Low-dose paclitaxel downregulates MYC proto-oncogene bHLH transcription factor expression in colorectal carcinoma cells.

Paclitaxel (PTX) has been commonly used to treat multiple types of tumor. Its anticancer mechanism differs based on different PTX concentrations and types of tumor cell. In the present study, MTT assays of HCT116 and LOVO cells treated with PTX revealed the chemosensitivity of the cell lines for different PTX concentrations. The half-maximal inhibitory concentration values of PTX for these cells were 2.46 and 2.24 nM, respectively. Cell morphology observation revealed that both cell lines exhibited rounded, wrinkled and damaged morphologies with increasing concentrations of PTX. Fluorescence-activated cell sorting analysis indicated that 1 nM PTX increased the proportion of cells in sub-G1 phases and decreased the proportion of cells in G0/G1 phases, whereas the proportions of cells in S and G2/M phases only slightly changed for both cell lines.
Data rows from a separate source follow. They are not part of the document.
(** ** Notions used in the statements *)

(** Modelled from the spec: [read_applications_from_excel] of
    [src/utils/file_io.py], the reader behind Load, which is not among the
    sources embedded here.  An absent file gives the empty snapshot and is
    not an error; a file that is present but unreadable or corrupt makes the
    reader raise; otherwise the reader returns what the file holds. *)
Definition read_applications_from_excel_spec (file : file_state) : exn + Pd.DataFrame :=
  match file with
  | FileAbsent => inr Pd.DataFrame_empty
  | FileUnreadable => inl (OtherError "unreadable file")
  | FileHolds df => inr df
  end.

(** A method leaves an attribute as it found it, however it ends. *)
Definition preserves {A B} (f : App -> A) (m : M B) : Prop :=
  forall s, f (snd (m s)) = f s.

(** A method keeps a property of the state, however it ends. *)
Definition keeps {A} (P : App -> Prop) (m : M A) : Prop :=
  forall s, P s -> P (snd (m s)).

(** The ids of a store of [n] records are 0, ..., n-1 in display order. *)
Definition contiguous (df : Pd.DataFrame) : Prop :=
  Pd.index df = map Z.of_nat (seq 0 (Pd.len df)).

(** [x in l] for integers. *)
Definition mem (x : Z) (l : list Z) : bool := existsb (Z.eqb x) l.

(** The frame without the rows whose label is in [ids]. *)
Definition drop_all (ids : list Z) (df : Pd.DataFrame) : Pd.DataFrame :=
  Pd.mkDataFrame (Pd.columns df)
    (filter (fun r => negb (mem (fst r) ids)) (Pd.rows df)).

(** The last row of a frame. *)
Definition last_row (df : Pd.DataFrame) : option (Z * list Pd.cell) :=
  match rev (Pd.rows df) with
  | [] => None
  | r :: _ => Some r
  end.

(** The frame [save_application] appends to: a frame without rows or
    without columns is first replaced by one with the five columns. *)
Definition base_frame (df : Pd.DataFrame) : Pd.DataFrame :=
  if Pd.empty df then Pd.DataFrame_columns record_columns else df.

(** The row [save_application] builds from the input fields. *)
Definition new_row (today : Z -> string) (s : App) : list Pd.cell :=
  [Pd.Str (Py.strip (company_entry s)); Pd.Str (Py.strip (position_entry s));
   Pd.Str (Py.strip (url_entry s)); Pd.Str (today (clock s)); Pd.Str "Submitted"].

(** A stored text has no white space at either end. *)
Definition no_outer_space (c : Pd.cell) : Prop :=
  match c with
  | Pd.Str t => Py.starts_with_space t = false /\ Py.ends_with_space t = false
  | Pd.NaN => True
  end.

(** The message box of a rejected Add. *)
Definition required_fields_error : event :=
  EvShowError "Error" "Company and Position are required fields.".

(** Every item of the tree view stands for a row of the table: its id is an
    index label.  This is so after every [populate_treeview] of the table,
    and Pull, Add, Update and Delete keep it so. *)
Definition view_within_store (s : App) : bool :=
  match applications_tree s with
  | Some tree =>
      forallb (fun it => Pd.in_index (fst it) (applications_df s)) tree
  | None => true
  end.

(** The timer ids in the queue are distinct and below the next id to be
    handed out, as Tk keeps them. *)
Definition timers_ok (s : App) : Prop :=
  NoDup (map Tk.timer_id (timers s))
  /\ forall t, In t (timers s) -> Tk.timer_id t < next_id s.

(** The timer [schedule_sync] arms, and the state once it is armed and
    recorded in [sync_task]. *)
Definition next_tick (s : App) : Tk.timer :=
  Tk.mkTimer (next_id s) (clock s + 60000)%Z Tk.cb_schedule_sync.

Definition armed (s : App) : App :=
  set_sync_task (Some (next_id s))
    (set_loop (clock s) (timers s ++ [next_tick s]) (S (next_id s)) s).

(** ** Sample data *)

Definition sample_row (company position status : string) : list Pd.cell :=
  [Pd.Str company; Pd.Str position; Pd.Str ""; Pd.Str "2024-01-15"; Pd.Str status].

Definition store_A : Pd.DataFrame :=
  Pd.mkDataFrame record_columns [(0%Z, sample_row "A" "a" "Submitted")].

Definition store_B : Pd.DataFrame :=
  Pd.mkDataFrame record_columns [(0%Z, sample_row "B" "b" "Interview")].

Definition store_ABCD : Pd.DataFrame :=
  Pd.mkDataFrame record_columns
    [(0%Z, sample_row "A" "a" "Submitted"); (1%Z, sample_row "B" "b" "Rejected");
     (2%Z, sample_row "C" "c" "Interview"); (3%Z, sample_row "D" "d" "Offer")].

Definition store_ACD : Pd.DataFrame :=
  Pd.mkDataFrame record_columns
    [(0%Z, sample_row "A" "a" "Submitted"); (1%Z, sample_row "C" "c" "Interview");
     (2%Z, sample_row "D" "d" "Offer")].

(** The remote sheet with its header and no record. *)
Definition remote_without_records : Pd.DataFrame := Pd.DataFrame_columns record_columns.

(** Outcomes of the calls to the remote sheet and to the file. *)
Definition network_error : exn := OtherError "network".

Definition remote_returns (df : Pd.DataFrame) : nat -> exn + Pd.DataFrame :=
  fun _ => inr df.

Definition remote_fails (e : exn) : nat -> exn + Pd.DataFrame :=
  fun _ => inl e.

Definition write_succeeds : nat -> Pd.DataFrame -> option exn := fun _ _ => None.

Definition write_fails (e : exn) : nat -> Pd.DataFrame -> option exn :=
  fun _ _ => Some e.

Definition fixed_date : Z -> string := fun _ => "2024-01-15"%string.

(** An application showing the table [df], with synchronisation on or off,
    no timer pending and nothing typed. *)
Definition app_showing (sync : bool) (df : Pd.DataFrame) : App :=
  mkApp sync sync None df (Some []) None "" "" "" true true 0%Z [] 0 0 [].

(** Input fields filled in over a table. *)
Definition app_with_input (company position url : string) (df : Pd.DataFrame) : App :=
  set_input_fields company position url (app_showing false df).

(** The application as [__init__] leaves it with synchronisation on and the
    remote sheet equal to the table, and the same once the user has unchecked
    the "Google Sync" box (before the command [toggle_sync] runs). *)
Definition app_after_init : App :=
  snd (init_schedule (remote_returns store_A) (app_showing true store_A)).

Definition app_box_unchecked : App := set_google_sync_var false app_after_init.



(** ** Further methods of [AppTrack] *)

(** [s.lower()] on code points below 256: A..Z and the capital letters of
    Latin-1 (all of 192..222 but the multiplication sign) move up by 32. *)
Definition char_lower (c : ascii) : ascii :=
  let n := N_of_ascii c in
  if (((65 <=? n) && (n <=? 90))
      || ((192 <=? n) && (n <=? 222) && negb (n =? 215)))%N
  then ascii_of_N (n + 32)
  else c.

Fixpoint str_lower (s : string) : string :=
  match s with
  | EmptyString => EmptyString
  | String c s' => String (char_lower c) (str_lower s')
  end.

(** [t in s] for strings. *)
Fixpoint str_contains (t s : string) : bool :=
  String.prefix t s
  || match s with
     | EmptyString => false
     | String _ s' => str_contains t s'
     end.

(** [mask_char * n] *)
Fixpoint str_times (mask_char : string) (n : nat) : string :=
  match n with
  | O => EmptyString
  | S n' => String.append mask_char (str_times mask_char n')
  end.

(** [mask_value(value, mask_char)] *)
Definition mask_value (value mask_char : string) : string :=
  if Py.truthy value then str_times mask_char (String.length value)
  else EmptyString.

(** [df[df[col] == v]]: the rows whose cell under [col] is the text [v], in
    their order and under their labels; [None] for the KeyError of a frame
    without the column.  A missing cell equals no text. *)
Definition frame_where_eq (col v : string) (df : Pd.DataFrame) : option Pd.DataFrame :=
  if Pd.has_column col (Pd.columns df)
  then Some (Pd.mkDataFrame (Pd.columns df)
               (filter (fun r => Pd.cell_eqb
                                   (Pd.get_cell (Pd.columns df) (snd r) col)
                                   (Pd.Str v))
                       (Pd.rows df)))
  else None.

(** [filter_by_status(status)] *)
Definition filter_by_status (status : string) : M unit :=
  df <- gets applications_df ;;
  match frame_where_eq "Status" status df with
  | Some filtered_df => populate_treeview filtered_df
  | None => raise KeyError
  end.

Section MoreMethods.

Variable write_to_google_sheets : nat -> Pd.DataFrame -> option exn.
Variable save_applications_to_excel : nat -> Pd.DataFrame -> option exn.

(** How pandas prints a row once its cells are lower-cased
    ([row.astype(str).str.lower().to_string()]): the layout is pandas' own
    and is left open. *)
Variable row_to_string : list string -> Z * list Pd.cell -> string.

(** [save_status(item_id, col_index)], the command of the status dropdown.
    [status_combobox] is the selection of the dropdown, [None] when the
    attribute holds no widget. *)
Definition save_status (status_combobox : option string) (item_id : Z)
    (col_index : nat) : M unit :=
  new_status <- match status_combobox with
                | Some v => ret v
                | None => raise AttributeError
                end ;;
  tree <- the_tree ;;
  values <- lift (Tk.item item_id tree) ;;
  values <- list_set col_index (Tk.VCell (Pd.Str new_status)) values ;;
  tree <- the_tree ;;
  tree' <- lift (Tk.item_set item_id values tree) ;;
  modify (set_applications_tree (Some tree')) ;;
  column_name <- list_get col_index tree_columns ;;
  modify (fun s =>
            set_applications_df
              (Pd.at_set item_id column_name (Pd.Str new_status)
                 (applications_df s)) s) ;;
  try_except
    (df <- gets applications_df ;;
     call_save_applications_to_excel save_applications_to_excel df)
    (fun _ => ret tt) ;;
  sync <- gets sync_to_google ;;
  when sync
    (try_except
       (df <- gets applications_df ;;
        call_write_to_google_sheets write_to_google_sheets df)
       (fun _ => ret tt)) ;;
  pie <- gets pie_chart_frame ;;
  if pie then draw_status_pie_chart else raise AttributeError.

(** [perform_search], run on every change of the search field, whose text
    is [search_var]. *)
Definition perform_search (search_var : string) : M unit :=
  let search_term := str_lower (Py.strip search_var) in
  if negb (Py.truthy search_term)
  then df <- gets applications_df ;; populate_treeview df
  else
    df <- gets applications_df ;;
    let filtered_df :=
      Pd.mkDataFrame (Pd.columns df)
        (filter (fun r => str_contains search_term
                            (row_to_string (Pd.columns df) r))
                (Pd.rows df)) in
    populate_treeview filtered_df.

End MoreMethods.

(** ** Further notions *)

(** Every row has one cell per column. *)
Definition rows_fit (df : Pd.DataFrame) : Prop :=
  Forall (fun r => List.length (snd r) = List.length (Pd.columns df)) (Pd.rows df).

(** The items [populate_treeview] makes of the rows of a frame. *)
Definition items_of (df : Pd.DataFrame) : Tk.Tree :=
  map (fun r => (fst r, row_values (Pd.columns df) r)) (Pd.rows df).

(** The pending timers that will run [schedule_sync]. *)
Definition is_tick (t : Tk.timer) : bool :=
  match Tk.timer_cb t with
  | Tk.cb_schedule_sync => true
  | Tk.cb_sync_to_google_sheets => false
  end.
Western blot analysis indicated that the total/nuclear protein expression of MYC proto-oncogene bHLH transcription factor (c-Myc) and phosphorylated (P)-c-Myc decreased in HCT116 cells in a dose-dependent manner, whereas the nuclear protein expression of P-c-Myc increased in LOVO cells in a dose-dependent manner. These results suggest that low-dose PTX downregulates c-Myc and P-c-Myc expression, subsequently inhibiting the cell cycle at G0/G1 in colorectal carcinoma.